Пока Самохин озирался, юноша подавил на неприметную кнопочку звонка у калитки – раз, другой –
Двор оказался поросшим неправдоподобно густой, с ядовито-зеленым отливом, пластмассовой будто травкой. От калитки к дому вела дорожка, мощенная плотно пригнанными, отполированными временем булыжниками. «Не иначе как из старинной мостовой камень наковыряли, архаровцы», – беззлобно отметил про себя отставной майор. Где-то неподалеку бухнула грозным лаем собака, звякнула тяжелая цепь.
– Фу, Жулик! Сидеть! – властно приказал кто-то, и через минуту гладенький, лысый мужичок шагнул навстречу Самохину, блеснул рядом великолепных, один к одному, и оттого явно фальшивых зубов, обнял дружески за плечи:
– Вовка! Братан!
– Привет, старый уркаган, – похлопал его по располневшим бокам Самохин. – Эк тебя растащило-то при антинародном режиме!
– Да уж не то что при вас, коммунистах, – добродушно подтвердил Федька. – Демократия – это, брат, народная власть. Общество равных возможностей. Умеешь – живи, не умеешь – так сиди…
– А где ж зубы-то твои золотые? Может, в скупку заложил от бедности? – съехидничал отставной майор.
– Золото во рту – дурной тон, – серьезно объяснил Федька. – Сейчас, брат, здоровый образ жизни в моде. И натуральные зубы.
– Из фарфора? – уточнил Самохин.
– Из пластика, деревня! Выглядят, как родные, но крепче титановых. Гвоздь-двухсотку перекусить можно.
– А проволоку колючую? – деловито осведомился Самохин.
– Запросто! – хвастливо подтвердил приятель. Отставной майор причмокнул завистливо, посоветовал проникновенно:
– Ты, Федя, энти зубы-то береги. Не ровен час, опять заметут, срок схлопочешь – тебе в тюряге ни напильника, ни ножовки по металлу не потребуется. Зубами дорогу на волю сквозь решетки проешь!
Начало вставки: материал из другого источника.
Lemma pd_steps ls b b' : steps6 ls b b' -> forall fuel stale rest,
  (length (print_lines (closed_lines ls) ++ rest) < fuel)%nat ->
  pd_loop mktime fuel (print_lines (closed_lines ls) ++ rest) stale b = Ret (closed6 b', rest).
Proof.
  induction 1 as [b|body ls b b0 b1 Hv Hp _ IH]; intros fuel stale rest Hf; (destruct fuel as [|fuel]; [lia|]).
  - unfold closed_lines. cbn [app pd_loop]. rewrite print_cons. rewrite (getline_read [125]) by (closed_prop || (simpl; lia)). done.
  - change (closed_lines ((9 :: body) :: ls)) with ((9 :: body) :: closed_lines ls) in *. cbn [pd_loop]. rewrite print_length in Hf. rewrite print_cons.
    destruct (visible_line body Hv) as (Ht & Hb & H125 & Hr). rewrite Hr, Ht, Hb, H125, Hp. apply IH. lia.
Qed.

(** ** Statements *)

Definition val6 (width : nat) (v : cstr) : Prop :=
  text v /\ (59 ∉ v) /\ (length v <= width)%nat
  /\ (exists c, head v = Some c /\ isspace c = false) /\ (exists d, last v = Some d /\ isspace d = false).

Definition keyw (key : string) : Prop :=
  text (lit key) /\ (exists c, head (lit key) = Some c /\ isspace c = false /\ c <> 35 /\ c <> 125)
  /\ (length (lit key) <= 30)%nat.

Lemma keyw_intro key :
  bool_decide (text (lit key)) && match lit key with c :: _ => negb (isspace c) && negb (c =? 35) && negb (c =? 125) | [] => false end
  && bool_decide (length (lit key) <= 30)%nat = true -> keyw key.
Proof.
  rewrite !andb_true_iff. intros [[H1 H2] H3]. split_and!; [by apply bool_decide_eq_true_1 in H1| |by apply bool_decide_eq_true_1 in H3].
  destruct (lit key) as [|c r]; [done|]. exists c. rewrite !andb_true_iff, !negb_true_iff in H2.
  destruct H2 as [[? ?] ?]. split_and!; [done|done|lia|lia].
Qed.

Lemma statement_visible key v : keyw key -> text v -> Z.of_nat (length v) <= 60000 -> visible6 (lit key ++ 32 :: v ++ [59]).
Proof.
  intros (Hk & (c & Hc & Hcs) & Hkl) Hv Hl. split_and!.
  - apply key_text; [done|]. apply Forall_app. split; [done|]. constructor; [lia|constructor].
  - exists c. split; [|done]. destruct (lit key); [done|]. exact Hc.
  - exists 59. split; [|done]. change (32 :: v ++ [59]) with ((32 :: v) ++ [59]). by rewrite app_assoc, last_snoc.
  - rewrite length_app. cbn [length]. rewrite length_app. cbn [length]. lia.
Qed.

Lemma value_read key width v : val6 width v -> value_of key width (lit key ++ 32 :: v ++ [59]) = Some v.
Proof.
  intros (_ & H59 & Hl & (c & Hc & Hcs) & _). unfold value_of. rewrite drop_app_length.
  change (drop_while isspace (32 :: v ++ [59])) with (drop_while isspace (v ++ [59])).
  destruct v as [|x v]; [done|]. injection Hc as ->. cbn [app]. rewrite drop_while_head by done.
  unfold scan_set. change (c :: v ++ [59]) with ((c :: v) ++ 59 :: []). rewrite take_while_app; [|  |done].
  - rewrite take_ge by done. done.
  - apply Forall_forall. intros z Hz. destruct (Z.eqb_spec z 59); [congruence|done].
Qed.

Ltac kw := apply keyw_intro; reflexivity.

(** The keyword decides which of the tests holds. *)
Ltac keyword6 :=
  match goal with
  | |- context [starts (lit ?a ++ ?r) ?b] =>
      let v := eval cbv in (starts (lit a) b) in
      change (starts (lit a ++ r) b) with v; cbv iota
  end.

Ltac read_statement := unfold parse_lease6_line; repeat keyword6; cbn [mbind option_bind]; cbv zeta.

Lemma block6_eta b : mk_block6 b.(b_lease) b.(b_seen_starts) b.(b_seen_ends) = b.
Proof. by destruct b. Qed.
Федька отодвинулся, глянул пристально:
– Ну и язва ты, майор! Как был кумом, так куморылым и остался… – и, чтобы друг всерьез не обиделся, подхватил его под руку, попенял добродушно: – Не заходишь в гости, брезгуешь, что ли? Конечно, где нам, раскаявшимся уголовникам, с заслуженными пенсионерами-чекистами равняться!
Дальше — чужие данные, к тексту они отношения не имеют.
(** ** Properties *)

(** C29: what [dns_binary_to_text] decodes.  On a packet of bytes it returns normally
    exactly when there is a name at the offset, compression pointers followed, whose text
    (the labels joined by dots, [.] for the root) fits the output with its terminating
    zero; it then returns this text, and as the count the bytes of the name up to its end
    or to its first pointer. *)
Theorem dns_name_decode (buffer : list Z) (cap off : nat) (count : Z) (text : list Z) :
  Forall is_u8 buffer ->
  dns_binary_to_text buffer cap off = Ret (count, text)
  <-> exists labels, name_at buffer off labels count
        /\ (length (name_text labels) < cap)%nat /\ text = name_text labels.
Proof.
  intros Hu. split.
  - unfold dns_binary_to_text. case_bool_decide; [done|].
    destruct (name_loop (decode_fuel buffer cap) buffer cap off false 1 []) as [r|] eqn:E; [|done].
    apply name_loop_inv in E as (labels & span & Hn & -> & Hc); [|done|simpl; lia].
    rewrite bind_Ret. cbn [app]. cbn [app] in Hc. rewrite text_of_dotted by done. case_bool_decide as Hr; [|done].
    intros [= <- <-]. exists labels. split_and!; [by replace (1 - 1 + span) with span by lia|done|done].
  - intros (labels & Hn & Hc & ->). by apply decode_name.
Qed.

(** The packet of the test [test_decoding_compression]: [mta.ro] at 0 and a pointer to
    it at 15. *)
Definition compressed_packet : list Z :=
  [3;109;116;97;2;114;111;0] ++ replicate 7 0 ++ [192;0] ++ replicate 47 0.

Lemma u8_list l : forallb (fun b => (0 <=? b) && (b <? 256)) l = true -> Forall is_u8 l.
Proof.
  intros H. apply Forall_forall. intros x Hx. apply (forallb_elem _ _ H) in Hx.
  apply andb_true_iff in Hx as [? ?]. unfold is_u8. lia.
Qed.

Lemma dns_name_decode_witness :
  dns_binary_to_text compressed_packet 256 15 = Ret (2, [109;116;97;46;114;111]).
Proof.
  apply (dns_name_decode compressed_packet 256 15 2 [109;116;97;46;114;111]);
    [apply u8_list; reflexivity|].
  exists [[109;116;97];[114;111]]. split_and!; [|simpl; lia|done].
  apply (name_pointer _ 15 192 0 [[109;116;97];[114;111]] 8); [done|lia|done|].
  apply (name_label _ 0 [109;116;97] [[114;111]] 4); [done|simpl; lia|done|].
  apply (name_label _ 4 [114;111] [] 1); [done|simpl; lia|done|]. by apply name_root.
Defined.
– Да нет, я про тюрьму так, к слову, вспомнил, – добродушно пояснил Самохин. – Вижу, что ты и на свободе вроде как по зоне тоскуешь… Сигнализация по периметру, запретка из колючки, пес конвойный у ворот в предзоннике. И зовут подходяще – Жулик!
Услыхав свою кличку, огромная в бело-коричневых пятнах московская сторожевая вскочила, громыхнув цепью, проволокла ее с визгом по толстой проволоке, натянутой вдоль забора, не дотянувшись, яростно нюхала воздух, буравя Самохина взглядом волчьих, с кровавым оттенком, глаз.
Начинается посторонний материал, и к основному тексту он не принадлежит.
(* ===== verification/DnsConfig.v ===== *)
(** The configuration of the DNS server: the records and the parser of
    DNS_Server/sources/dns_config.c and the lookup of an option in dns_server.c.

    A file is its bytes, and [getline_lines] the lines [getline] returns, each with its
    newline (the last one may have none), as the C strings the parser reads; a pointer into
    the current line is the characters left of it.  The parser reports a malformed file by
    [exit(1)], which is [Fault Exited].  Files are found by [fopen], a parameter; it
    fails when the process has no descriptor left, which is what ends a file that
    includes itself, so the number of free descriptors is an argument.  Allocation is
    taken to succeed; the memory of the tree, with [free_config], and [config_dump] are in
    [DnsMemory]. *)

From Stdlib Require Import String.
From stdpp Require Import list.
From S2P Require Import Prelude UtilsV6 CText.

(** ** Data *)

Inductive config_node_type := CONFIG_OPTIONS | CONFIG_ZONE | CONFIG_INCLUDE | CONFIG_UNKNOWN.

#[export] Instance config_node_type_eq_dec : EqDecision config_node_type.
Proof. solve_decision. Defined.

#[local] Unset Elimination Schemes.

(** A null [name], [value] or [sub_block] is [None]; the array of pairs that ends with
    a null key is a list; the chain of [next] pointers is a list of nodes.  The field
    [zone_file] is never assigned. *)
Inductive config_node := ConfigNode {
  node_type : config_node_type;
  node_name : option cstr;
  pairs : list config_pair
}
with config_pair := ConfigPair {
  key : cstr;
  value : option cstr;
  sub_block : option config_node
}.

#[local] Set Elimination Schemes.

Inductive token_type :=
| TOK_EOF | TOK_IDENT | TOK_STRING | TOK_LBRACE | TOK_RBRACE | TOK_SEMI | TOK_INCLUDE.

#[export] Instance token_type_eq_dec : EqDecision token_type.
Proof. solve_decision. Defined.

(** ** Lines *)

(** What the calls of [getline] on a file return, as C strings: a line ends before a zero
    byte in it. *)
Definition getline_lines (contents : cstr) : list cstr := c_string <$> split_lines contents [].

(** ** Tokens *)

Definition trim (s : cstr) : cstr := drop_while_end isspace (drop_while isspace s).

(** The characters of an identifier. *)
Definition ident_char (c : Z) : bool :=
  negb (isspace c) && negb (c =? 123) && negb (c =? 125) && negb (c =? 59) && negb (c =? 35).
– Пшел! Место! – прикрикнул Федька на пса, больше для порядка, чем из необходимости, посетовал, соглашаясь. – Ты прав, гражданин начальник, ох и прав! Действительно, без охраны да запоров крепких нынче и на воле не проживешь. Преступность разрослась – спасу нет. Честному человеку востро ухо держать надо. Того и гляди, наедут рэкетиры какие-нибудь, все нажитое непосильным трудом отберут!